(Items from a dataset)
(* ===== verification/OutputFixtures.v ===== *)
(** A simulator at its prompt: what it prints from the start to the end. *)

From S2P Require Import Prelude Text Float FloatText IndexMap Protocol Model Transform Runtime RuntimeSpec.
From S2P Require Import Fixtures Media Codec Recording RecordingProps WebRtc Transport Server.
From S2P Require Import ServerRuntime ServerVideo ServerLoop ServerSpec ServerSessions ServerPeer.
From S2P Require Import ServerControl ServerTake ServerFixtures.
From S2P Require Import Net Discovery Client Cli Console Simulate SimulateProps SimulateOutput.
From S2P Require Import SimulateOutputProps ClientFixtures.

Local Open Scope Z_scope.

#[export] Instance plain_console : ConsoleText := λ _, "command".

(** Stream a sample that the server publishes, mistype, record, look, leave. *)
Definition shown_events : list SimEvent :=
  [LineRead (Some "start") 10 0%N; SampleTick 20; Elsewhere [SDatagram demo_datagram; SPublish];
   LineRead (Some "amp -1") 30 0%N; LineRead (Some "mode bogus") 31 0%N;
   LineRead (Some "record start takes/one.cmtrk") 32 9%N; LineRead (Some "stop") 33 0%N;
   LineRead (Some "status") 35 0%N; Interrupt].

Abbreviation shown_run := (run_with_out (M:=Fixtures.imap) (crate:=no_webrtc) demo_args None
  (demo_course shown_events) () ∅).

Example demo_console :
  take 8 shown_run.1 = Logged <$>
    ["motionstage simulator ready"; "mode: embedded server + simulated QUIC client";
     "requested bind: 127.0.0.1:0"; "server endpoint: 127.0.0.1:0";
     "note: --server-bind configures embedded server bind address (not remote connect)";
     "source device: 7"; "session id: 107";
     "mapping: 7.demo.position -> scene:1 object:2 attr:position"] ∧
  drop 19 shown_run.1 =
    [Prompt; Logged "streaming started (mode=Live)"; Prompt;
     Logged "sample        0 -> [  1.000,   1.000,   1.000]";
     Logged "amplitude must be a finite number >= 0"; Prompt;
     Logged ("unknown command " +:+ quoted "mode bogus" +:+ " (run " +:+ quoted "help" +:+ ")"); Prompt;
     Logged "recording started (id=9, path=takes/one.cmtrk)"; Prompt;
     Logged ("recording is active, run " +:+ quoted "record stop" +:+ " first"); Prompt] ++
    (Logged <$>
      ["status:"; "  streaming: true"; "  recording: true"; "  sample_index: 1"; "  amplitude: 1";
       "  frequency_hz: 2"; "  source_device: 7"; "  source_output: 7.demo.position";
       "  last_error: <none>"; "  mode: Live";
       "  metrics: datagrams=1, updates=1, ticks=0, publishes=1";
       "  mapped value: [1.000, 1.000, 1.000]"]) ++
    [Prompt; Logged "received ctrl+c, shutting down simulator"].
Proof. vm_compute. done. Qed.

(** Over a connection that breaks while it streams. *)
Definition broken_wire : Wire :=
  mkWire [] "closed" [] [] [None; Some "datagram: connection lost"] false.
Definition broken_run := run_loop_out (M:=Fixtures.imap) (crate:=no_webrtc) demo_args Embedded
  (demo_course [LineRead (Some "start") 10 0%N; SampleTick 20; SampleTick 30])
  (Some (exec (server_start (crate:=no_webrtc)) demo_server)) (mkRoute 7%N demo_output None, (broken_wire, 107%N)) [].

Lemma console_spec_witness : ∃ self,
  broken_run.2.1 = Some self ∧
  self.(sim_state).(st_last_error) = Some "stream error: datagram: connection lost" ∧
  Logged "stream error: datagram: connection lost" ∈ broken_run.1.
Proof.
  pose proof (console_spec (crate:=no_webrtc) demo_args Embedded
    (demo_course [LineRead (Some "start") 10 0%N; SampleTick 20; SampleTick 30])
    (Some (exec (server_start (crate:=no_webrtc)) demo_server)) (mkRoute 7%N demo_output None) broken_wire 107%N [])
    as Hc.
  destruct (broken_run.2.1) as [self|] eqn:Hs; [|vm_compute in Hs; discriminate Hs].
  exists self. split; [reflexivity|].
  assert (self.(sim_state).(st_last_error) = Some "stream error: datagram: connection lost") as He.
  { vm_compute in Hs. injection Hs as <-. reflexivity. }
  split; [exact He|].
  exact (proj1 (proj2 (Hc self ltac:(discriminate) eq_refl) Hs) _ He).
Defined.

## Task to complete:
Return what is listed above, exactly and completely.

## Problem solution:
(* ===== verification/OutputFixtures.v ===== *)
(** A simulator at its prompt: what it prints from the start to the end. *)

From S2P Require Import Prelude Text Float FloatText IndexMap Protocol Model Transform Runtime RuntimeSpec.
From S2P Require Import Fixtures Media Codec Recording RecordingProps WebRtc Transport Server.
From S2P Require Import ServerRuntime ServerVideo ServerLoop ServerSpec ServerSessions ServerPeer.
From S2P Require Import ServerControl ServerTake ServerFixtures.
From S2P Require Import Net Discovery Client Cli Console Simulate SimulateProps SimulateOutput.
From S2P Require Import SimulateOutputProps ClientFixtures.

Local Open Scope Z_scope.

#[export] Instance plain_console : ConsoleText := λ _, "command".

(** Stream a sample that the server publishes, mistype, record, look, leave. *)
Definition shown_events : list SimEvent :=
  [LineRead (Some "start") 10 0%N; SampleTick 20; Elsewhere [SDatagram demo_datagram; SPublish];
   LineRead (Some "amp -1") 30 0%N; LineRead (Some "mode bogus") 31 0%N;
   LineRead (Some "record start takes/one.cmtrk") 32 9%N; LineRead (Some "stop") 33 0%N;
   LineRead (Some "status") 35 0%N; Interrupt].

Abbreviation shown_run := (run_with_out (M:=Fixtures.imap) (crate:=no_webrtc) demo_args None
  (demo_course shown_events) () ∅).

Example demo_console :
  take 8 shown_run.1 = Logged <$>
    ["motionstage simulator ready"; "mode: embedded server + simulated QUIC client";
     "requested bind: 127.0.0.1:0"; "server endpoint: 127.0.0.1:0";
     "note: --server-bind configures embedded server bind address (not remote connect)";
     "source device: 7"; "session id: 107";
     "mapping: 7.demo.position -> scene:1 object:2 attr:position"] ∧
  drop 19 shown_run.1 =
    [Prompt; Logged "streaming started (mode=Live)"; Prompt;
     Logged "sample        0 -> [  1.000,   1.000,   1.000]";
     Logged "amplitude must be a finite number >= 0"; Prompt;
     Logged ("unknown command " +:+ quoted "mode bogus" +:+ " (run " +:+ quoted "help" +:+ ")"); Prompt;
     Logged "recording started (id=9, path=takes/one.cmtrk)"; Prompt;
     Logged ("recording is active, run " +:+ quoted "record stop" +:+ " first"); Prompt] ++
    (Logged <$>
      ["status:"; "  streaming: true"; "  recording: true"; "  sample_index: 1"; "  amplitude: 1";
       "  frequency_hz: 2"; "  source_device: 7"; "  source_output: 7.demo.position";
       "  last_error: <none>"; "  mode: Live";
       "  metrics: datagrams=1, updates=1, ticks=0, publishes=1";
       "  mapped value: [1.000, 1.000, 1.000]"]) ++
    [Prompt; Logged "received ctrl+c, shutting down simulator"].
Proof. vm_compute. done. Qed.

(** Over a connection that breaks while it streams. *)
Definition broken_wire : Wire :=
  mkWire [] "closed" [] [] [None; Some "datagram: connection lost"] false.
Definition broken_run := run_loop_out (M:=Fixtures.imap) (crate:=no_webrtc) demo_args Embedded
  (demo_course [LineRead (Some "start") 10 0%N; SampleTick 20; SampleTick 30])
  (Some (exec (server_start (crate:=no_webrtc)) demo_server)) (mkRoute 7%N demo_output None, (broken_wire, 107%N)) [].

Lemma console_spec_witness : ∃ self,
  broken_run.2.1 = Some self ∧
  self.(sim_state).(st_last_error) = Some "stream error: datagram: connection lost" ∧
  Logged "stream error: datagram: connection lost" ∈ broken_run.1.
Proof.
  pose proof (console_spec (crate:=no_webrtc) demo_args Embedded
    (demo_course [LineRead (Some "start") 10 0%N; SampleTick 20; SampleTick 30])
    (Some (exec (server_start (crate:=no_webrtc)) demo_server)) (mkRoute 7%N demo_output None) broken_wire 107%N [])
    as Hc.
  destruct (broken_run.2.1) as [self|] eqn:Hs; [|vm_compute in Hs; discriminate Hs].
  exists self. split; [reflexivity|].
  assert (self.(sim_state).(st_last_error) = Some "stream error: datagram: connection lost") as He.
  { vm_compute in Hs. injection Hs as <-. reflexivity. }
  split; [exact He|].
  exact (proj1 (proj2 (Hc self ltac:(discriminate) eq_refl) Hs) _ He).
Defined.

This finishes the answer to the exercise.